The other thing that makes this probably useless is that I’m running this on the split+encrypted files. An actually useful thing might be running it on the tar file before passing it to zstd (or after zstd but before passing it through split and gpg). Would that make more sense given that the main integrity right now is of the split+gpg-encrypted files? It would definitely increase time to encrypt and disk space used unless I inserted par2 between split and gpg, but if it’s a useful integrity measure, it might be worth the increased runtime + storage costs. This would basically only protect against RAM corruption during compression+encryption, though, since the only files ever written are the compressed, split, encrypted files. Thoughts?

What are you protecting yourself against?

If you use 50% redundancy then you can lose 50 out of 150 chunks and still have all your data. I think if B2 is going to lose your data then it will be either

  1. an object or two lost or
  2. all your data lost

Here is what backblaze have to say about durability

They quote 99.999999999% which means that you can expect to keep that % of your files per year. So if you had 100 billion files you could expect to lose 1 a year.

So 50% redundancy is way to much to protect against that.

However there is option 2 - b2 loses all your data. Let’s say the datacenter burns down. Is that more or less likely? I don’t know…

So I’d either go for much less redundancy, or use a second provider and store a complete copy if you want to reduce the probability of losing data further.

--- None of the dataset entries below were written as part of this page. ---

(* ===== verification/GenPresets.v ===== *)
(** * The generator of the Chrome presets ([tools/gen_chrome_fingerprint_presets.py])

    The tables of the generator and [build_module] up to the dict of presets it
    writes ([build_presets]); the text it writes is in [PyLiteral].  The main
    results: the checked-in table is what the generator makes of the captures,
    and whatever the captures are, every preset generated resolves to a bundle
    that is coherent with its major and its system. *)
From S2P Require Import Prelude SortFacts StrFacts PyVal CacheKey ClientHints DefaultHeaders Registry Presets ChromeFull.
Import ClientHints DefaultHeaders Registry.

Module GenPresets.

Definition OS_TCP : dict (dict pyval) :=
  [("windows",
    [("tcp_ttl", PInt 128); ("tcp_window_size", PInt 64240); ("tcp_window_scale", PInt 8);
     ("tcp_mss", PInt 1460); ("tcp_dont_fragment", PInt 0); ("tcp_tos", PInt 0);
     ("tcp_no_delay", PInt 1); ("tcp_window_clamp", PInt 0); ("tcp_ip_id_mode", PStr "random")]);
   ("macos",
    [("tcp_ttl", PInt 64); ("tcp_window_size", PInt 65535); ("tcp_window_scale", PInt 6);
     ("tcp_mss", PInt 1460); ("tcp_dont_fragment", PInt 1); ("tcp_tos", PInt 0);
     ("tcp_no_delay", PInt 1); ("tcp_window_clamp", PInt 0); ("tcp_ip_id_mode", PStr "random")]);
   ("linux",
    [("tcp_ttl", PInt 64); ("tcp_window_size", PInt 65535); ("tcp_window_scale", PInt 7);
     ("tcp_mss", PInt 1460); ("tcp_dont_fragment", PInt 1); ("tcp_tos", PInt 0);
     ("tcp_no_delay", PInt 1); ("tcp_window_clamp", PInt 0); ("tcp_ip_id_mode", PStr "random")]);
   ("android",
    [("tcp_ttl", PInt 64); ("tcp_window_size", PInt 65535); ("tcp_window_scale", PInt 7);
     ("tcp_mss", PInt 1460); ("tcp_dont_fragment", PInt 1); ("tcp_tos", PInt 0);
     ("tcp_no_delay", PInt 1); ("tcp_window_clamp", PInt 0); ("tcp_ip_id_mode", PStr "random")]);
   ("ios",
    [("tcp_ttl", PInt 64); ("tcp_window_size", PInt 65535); ("tcp_window_scale", PInt 6);
     ("tcp_mss", PInt 1460); ("tcp_dont_fragment", PInt 1); ("tcp_tos", PInt 0);
     ("tcp_no_delay", PInt 1); ("tcp_window_clamp", PInt 0); ("tcp_ip_id_mode", PStr "random")])].

Definition _UA_PLATFORM : dict string :=
  [("windows", "Windows NT 10.0; Win64; x64"); ("macos", "Macintosh; Intel Mac OS X 10_15_7");
   ("linux", "X11; Linux x86_64"); ("android", "Linux; Android 10; K")].

Definition _PLATFORM_HINT : dict string :=
  [("windows", quoted "Windows"); ("macos", quoted "macOS"); ("linux", quoted "Linux");
   ("android", quoted "Android"); ("ios", quoted "iOS")].

Definition _HINT_PLATFORM_VERSION : dict string :=
  [("windows", quoted "15.0.0"); ("macos", quoted "14.5.0"); ("linux", quoted EmptyString);
   ("android", quoted "14.0.0"); ("ios", quoted EmptyString)].

Definition _HINT_ARCH : dict string :=
  [("windows", quoted "x86"); ("macos", quoted "arm"); ("linux", quoted "x86");
   ("android", quoted EmptyString); ("ios", quoted EmptyString)].

Definition _REAL_BRANDS : list string := ["Chromium"; "Google Chrome"; "Brave"; "Opera"].

(** [d[k]]. *)
Definition dindex {A} (d : dict A) (k : string) : res A :=
  match dget k d with Some v => Ok v | None => Err (KeyError k) end.

(** One iteration of the loop of [_full_version_list]; [None] is [continue]. *)
Definition version_part (full_version part0 : string) : option string :=
  let part := strip part0 in
  if nonempty part then
    let '(brand0, sep, ver0) := partition_str ";v=" part in
    let brand := strip_dquotes (strip brand0) in
    let ver := strip_dquotes (strip ver0) in
    Some (if negb sep then part
          else if negb (nonempty ver) || contains "." ver then part
          else if bool_decide (brand ∈ _REAL_BRANDS)
          then concat_str [quoted brand; ";v="; quoted full_version]
          else concat_str [quoted brand; ";v="; quoted (ver +:+ ".0.0.0")])
  else None.

Definition _full_version_list (sec_ch_ua full_version : string) : string :=
  join ", " (omap (version_part full_version) (split_on ","%char sec_ch_ua)).

Definition _high_entropy_hints (os_name sec_ch_ua full_version : string) : res (dict string) :=
  let is_mobile := bool_decide (os_name ∈ ["android"; "ios"]) in
  platform_version ← dindex _HINT_PLATFORM_VERSION os_name;
  arch ← dindex _HINT_ARCH os_name;
  let hints :=
    [("sec-ch-ua-full-version-list", _full_version_list sec_ch_ua full_version);
     ("sec-ch-ua-platform-version", platform_version); ("sec-ch-ua-arch", arch);
     ("sec-ch-ua-bitness", if is_mobile then quoted EmptyString else quoted "64");
     ("sec-ch-ua-model", quoted EmptyString)] in
  Ok (if bool_decide (os_name = "windows") then dset "sec-ch-ua-wow64" "?0" hints else hints).

Definition _HIGH_ENTROPY_ORDER : list string :=
  ["sec-ch-ua-platform-version"; "sec-ch-ua-arch"; "sec-ch-ua-bitness"; "sec-ch-ua-model";
   "sec-ch-ua-full-version-list"; "sec-ch-ua-wow64"].

Definition _ACCEPT_HTML : string :=
  "text/html,application/xhtml+xml,application/xml;q=0.9," +:+
  ("image/avif,image/webp,image/apng,*/*;q=0.8," +:+
   "application/signed-exchange;v=b3;q=0.7").

Definition _NAV_ORDER : list string :=
  ["sec-ch-ua"; "sec-ch-ua-mobile"; "sec-ch-ua-platform"; "sec-ch-ua-platform-version";
   "sec-ch-ua-arch"; "sec-ch-ua-bitness"; "sec-ch-ua-model"; "sec-ch-ua-full-version-list";
   "sec-ch-ua-wow64"; "upgrade-insecure-requests"; "user-agent"; "accept"; "sec-fetch-site";
   "sec-fetch-mode"; "sec-fetch-user"; "sec-fetch-dest"; "accept-encoding"; "accept-language";
   "priority"; "cookie"].

Definition _SUBRESOURCE_ORDER : list string :=
  ["sec-ch-ua"; "sec-ch-ua-mobile"; "sec-ch-ua-platform"; "sec-ch-ua-platform-version";
   "sec-ch-ua-arch"; "sec-ch-ua-bitness"; "sec-ch-ua-model"; "sec-ch-ua-full-version-list";
   "sec-ch-ua-wow64"; "user-agent"; "accept"; "sec-fetch-site"; "sec-fetch-mode";
   "sec-fetch-dest"; "referer"; "accept-encoding"; "accept-language"; "priority"; "cookie"].

Definition _GREASE_BRANDS : list string :=
  [Chrome.brand "Not?A_Brand" "24"; Chrome.brand "Not?A_Brand" "8";
   Chrome.brand "Not/A)Brand" "8"; Chrome.brand "Not.A/Brand" "8";
   Chrome.brand "Not_A Brand" "8"; Chrome.brand "Not)A;Brand" "99";
   Chrome.brand "Not(A:Brand" "24"; Chrome.brand "Not;A=Brand" "24";
   Chrome.brand "Not?A_Brand" "99"].

Definition _sec_ch_ua (version : string) (index : nat) : string :=
  let brand := default EmptyString (_GREASE_BRANDS !! (index mod length _GREASE_BRANDS)) in
  concat_str [quoted "Chromium"; ";v="; quoted version; ", "; brand; ", ";
              quoted "Google Chrome"; ";v="; quoted version].

Definition _ios_headers (version sec_ch_ua full_version : string) : res (dict string) :=
  let headers :=
    [("User-Agent",
      concat_str ["Mozilla/5.0 (iPhone; CPU iPhone OS 17_5 like Mac OS X)";
                  " AppleWebKit/605.1.15 (KHTML, like Gecko)";
                  " CriOS/"; version; ".0.0.0 Mobile/15E148 Safari/604.1"]);
     ("sec-ch-ua", sec_ch_ua); ("sec-ch-ua-mobile", "?1");
     ("sec-ch-ua-platform", quoted "iOS"); ("Accept", _ACCEPT_HTML);
     ("Accept-Encoding", "gzip, deflate, br, zstd"); ("Accept-Language", "en-US,en;q=0.9")] in
  hints ← _high_entropy_hints "ios" sec_ch_ua full_version;
  Ok (dupdate headers hints).

(** The longest prefix of characters that are not white space. *)
Fixpoint token (s : string) : string :=
  match s with
  | EmptyString => EmptyString
  | String c s' => if is_ws c then EmptyString else String c (token s')
  end.

(** The group of [re.search(r"Chrome/(\S+)", s)]. *)
Fixpoint chrome_build (s : string) : option string :=
  let rest := match s with EmptyString => None | String _ s' => chrome_build s' end in
  if startswith "Chrome/" s
  then let t := token (drop_str 7 s) in if nonempty t then Some t else rest
  else rest.

Definition _replatform_ua (ua os_name version : string) : res string :=
  let build := default version (chrome_build ua) in
  if bool_decide (os_name = "android") then
    Ok (concat_str ["Mozilla/5.0 (Linux; Android 10; K) AppleWebKit/537.36";
                    " (KHTML, like Gecko) Chrome/"; build; " Mobile Safari/537.36"])
  else if bool_decide (os_name = "ios") then
    let base := default EmptyString (head (split_on "."%char build)) in
    Ok (concat_str ["Mozilla/5.0 (iPhone; CPU iPhone OS 17_5 like Mac OS X)";
                    " AppleWebKit/605.1.15 (KHTML, like Gecko)";
                    " CriOS/"; base; " Mobile/15E148 Safari/604.1"])
  else
    platform ← dindex _UA_PLATFORM os_name;
    Ok (concat_str ["Mozilla/5.0 ("; platform; ") AppleWebKit/537.36 (KHTML, like Gecko) Chrome/";
                    build; " Safari/537.36"]).

Definition _build_headers (os_name ua_platform platform_hint sec_ch_ua ua full_version : string)
    : res (dict string) :=
  let headers :=
    [("User-Agent", ua); ("sec-ch-ua", sec_ch_ua);
     ("sec-ch-ua-mobile", if startswith "Linux; Android" ua_platform then "?1" else "?0");
     ("sec-ch-ua-platform", platform_hint); ("Accept", _ACCEPT_HTML);
     ("Accept-Encoding", "gzip, deflate, br, zstd"); ("Accept-Language", "en-US,en;q=0.9")] in
  hints ← _high_entropy_hints os_name sec_ch_ua full_version;
  Ok (dupdate headers hints).

(** ** [build_module], up to the dict of presets *)

(** A record of the capture file: the fields the generator reads, which are text
    or missing. *)
Record capture := Capture {
  version : option string; user_agent : option string;
  ja3 : option string; ja4 : option string }.

(** [rec.get(k) or dflt]. *)
Definition get_or (o : option string) (dflt : string) : string :=
  match o with Some s => if nonempty s then s else dflt | None => dflt end.

(** [if rec.get(k): base[key] = rec[k]]. *)
Definition set_captured (key : string) (o : option string) (base : preset) : preset :=
  match o with
  | Some s => if nonempty s then dset key (PStr s) base else base
  | None => base
  end.

(** ["chrome_%d" % major] with a suffix. *)
Definition chrome_name (major : Z) (suffix : string) : string :=
  concat_str ["chrome_"; z_str major; suffix].

Definition base_preset (major : Z) (rec : capture) : preset :=
  set_captured "_captured_ja4" (ja4 rec) (set_captured "_captured_ja3" (ja3 rec)
    [("name", PStr (chrome_name major "_base")); ("browser", PStr "chrome");
     ("client_identifier", PStr (chrome_name major EmptyString));
     ("pseudo_header_order", names [":method"; ":authority"; ":scheme"; ":path"]);
     ("h3_pseudo_header_order", names [":method"; ":authority"; ":scheme"; ":path"]);
     ("header_order", names _NAV_ORDER); ("header_order_xhr", names _SUBRESOURCE_ORDER);
     ("header_order_by_dest", PBool true); ("extension_permute_mode", PInt 1);
     ("extension_permute_prefix", PInt 0); ("h2_disable_priority_frames", PBool false);
     ("with_random_tls_extension_order", PBool true); ("custom_tls_client", PNone)]).

(** The body of a variant before the TCP block. *)
Definition os_preset (major : Z) (os_name : string) (headers : dict string) : res preset :=
  tcp ← dindex OS_TCP os_name;
  Ok (dupdate [("name", PStr (chrome_name major ("_" +:+ os_name)));
               ("based_on", PStr (chrome_name major "_base"));
               ("default_headers", block headers)] tcp).

(** One round of the inner loop. *)
Definition os_entry (major : Z) (sec_ch_ua ua full_version os_name : string) : res (string * preset) :=
  ua_platform ← dindex _UA_PLATFORM os_name;
  hint ← dindex _PLATFORM_HINT os_name;
  os_ua ← _replatform_ua ua os_name (z_str major);
  headers ← _build_headers os_name ua_platform hint sec_ch_ua os_ua full_version;
  body ← os_preset major os_name headers;
  Ok (chrome_name major ("_" +:+ os_name), body).

(** The entries one record adds, in the order they are added. *)
Definition major_entries (idx : nat) (major : Z) (rec : capture) : res (dict preset) :=
  let v := z_str major in
  let full_version := get_or (version rec) (v +:+ ".0.0.0") in
  let sec_ch_ua := _sec_ch_ua v idx in
  let ua := get_or (user_agent rec)
    (concat_str ["Mozilla/5.0 (Windows NT 10.0; Win64; x64) AppleWebKit/537.36";
                 " (KHTML, like Gecko) Chrome/"; v; ".0.0.0 Safari/537.36"]) in
  variants ← res_mapM (os_entry major sec_ch_ua ua full_version)
    ["windows"; "macos"; "linux"; "android"];
  ios_h ← _ios_headers v sec_ch_ua full_version;
  ios ← os_preset major "ios" ios_h;
  Ok ((chrome_name major "_base", base_preset major rec) :: variants ++
      [(chrome_name major "_ios", ios);
       (chrome_name major EmptyString,
        [("name", PStr (chrome_name major EmptyString));
         ("based_on", PStr (chrome_name major "_windows"))])]).
Lemma int_key_z_str n : (0 <= n)%Z -> int_key (z_str n) = Ok n.
Proof.
  intros Hn. assert (Hd : str_all is_digit (z_str n) = true).
  { rewrite PyLiteral.z_str_abs, (proj2 (Z.ltb_ge n 0)), append_empty by done.
    unfold pretty, pretty_N. case_decide; [done|]. by apply pretty_digits. }
  assert (Hne : nonempty (z_str n) = true).
  { rewrite PyLiteral.z_str_abs, (proj2 (Z.ltb_ge n 0)), append_empty by done.
    by destruct (PyLiteral.pretty_head (Z.abs_N n)) as (a & t & e & -> & _). }
  unfold int_key. rewrite Hne, Hd. cbn [andb]. f_equal. unfold py_int.
  rewrite <- digits_value_read by done. by apply read_z_str.
Qed.

(** A fingerprint as Akamai writes it. *)
Definition setting_text (e : Z * Z) : string := z_str e.1 +:+ String ":" (z_str e.2).
Definition akamai_text (s : h2) (priorities order : string) : string :=
  join "|" [join ";" (setting_text <$> settings s); z_str (window_update s); priorities; order].

(** [parse_akamai] reads back the settings and the window update of a fingerprint,
    whatever its other two fields are. *)
Theorem parse_akamai_roundtrip s priorities order :
  h2_ok s -> settings s <> [] -> no_char "|"%char priorities = true -> no_char "|"%char order = true ->
  parse_akamai (akamai_text s priorities order) = Ok s.
Proof.
  intros [Hs Hw] Hne Hp Ho. unfold parse_akamai, akamai_text.
  assert (Hpart : forall c e, number_char c = false -> negb (bool_decide (c = ":"%char)) = true -> no_char c (setting_text e) = true).
  { intros c e Hc H. unfold setting_text. rewrite (no_char_app c (z_str e.1)), no_char_cons, !z_str_no_char by done.
    rewrite bool_decide_eq_false_2; [done|]. intros <-. by rewrite bool_decide_eq_true_2 in H. }
  rewrite split_lines by done. cbn [fmap list_fmap concat].
  rewrite (split_no_char _ (join _ _)), (split_no_char _ (z_str _)), !split_no_char by
    (done || (by apply z_str_no_char) || (apply no_char_join; [done|]; apply Forall_fmap, Forall_true; intros e; by apply Hpart)).
  cbn [app]. rewrite split_lines by (by destruct (settings s)).
  assert (Hc : concat (split_on ";"%char <$> (setting_text <$> settings s)) = setting_text <$> settings s).
  { clear -Hpart. induction (settings s) as [|e l IH]; [done|]. csimpl. cbn [concat]. rewrite split_no_char by by apply Hpart.
    cbn [app]. by rewrite IH. }
  rewrite Hc.
  assert (Hm : res_mapM parse_setting (setting_text <$> settings s) = Ok (settings s)).
  { apply res_mapM_Forall2. apply Forall2_fmap_l. apply Forall_Forall2_diag. eapply Forall_impl; [exact Hs|].
    intros [a b] [Ha Hb]. cbn [fst snd] in Ha, Hb. change (parse_setting (setting_text (a, b)) = Ok (a, b)).
    unfold parse_setting, setting_text. cbn [fst snd].
    rewrite split_first, split_no_char by by apply z_str_no_char. rewrite !int_key_z_str, !Ok_bind by done. done. }
  rewrite Hm, Ok_bind, int_key_z_str, Ok_bind by done. by destruct s.
Qed.

(** ** The checked-in captures *)

(** The documented values, as functions. *)
Fixpoint by_name (l : list (string * Z)) (e : string) : option Z :=
  match l with
  | [] => None
  | (n, v) :: l => if bool_decide (n = e) then Some v else by_name l e
  end.
Definition iana_const : string -> option Z := by_name iana_numbers.
Definition iana_ext : string -> option Z := by_name iana_extensions.
Definition h2_const : string -> option Z := by_name rfc_settings.

Lemma iana_const_ok : agrees iana_const iana_numbers.
Proof. unfold agrees. vm_decide. Qed.
Lemma iana_ext_ok : agrees iana_ext iana_extensions.
Proof. unfold agrees. vm_decide. Qed.
Lemma h2_const_ok : agrees h2_const rfc_settings.
Proof. unfold agrees. vm_decide. Qed.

The way I see it, I’m trying to protect against a couple of separate things:

  1. File corruption server-side after I transfer it. This should be adequately handled by their Reed-Solomon redundancy and parity files.
  2. Corruption of the initial archive during creation - I suppose I could just do a test decompress locally before uploading.

So I guess either way, par2 files don’t make much sense. Locally decompressing (or at least testing decompression) would be a good way to ensure my archive is at least reasonable, but requires decrypting tons of GPG keys using my poor Yubikey…testing incremental updates is probably more reasonable.

Makes sense. B2 is already my 3rd backup - I have my files on my laptop and a local hard drive I backup to fairly often. What I’m thinking though is that if it’s easier for me to just push up incremental changes every morning or whatever, then I can basically reconstruct all my files through a combination of local restore (the last time I fully backed up my laptop locally) and pulling the incremental updates I made since then from B2.

Huh, thanks for the sanity check :slight_smile:

Note that you can use rclone check to check local and remote checksums. And if you are feeling really paranoid rclone check --download.

That is hard to guard against, certainly.

I’m a big fan of MD5SUM files alongside the data as a last resort!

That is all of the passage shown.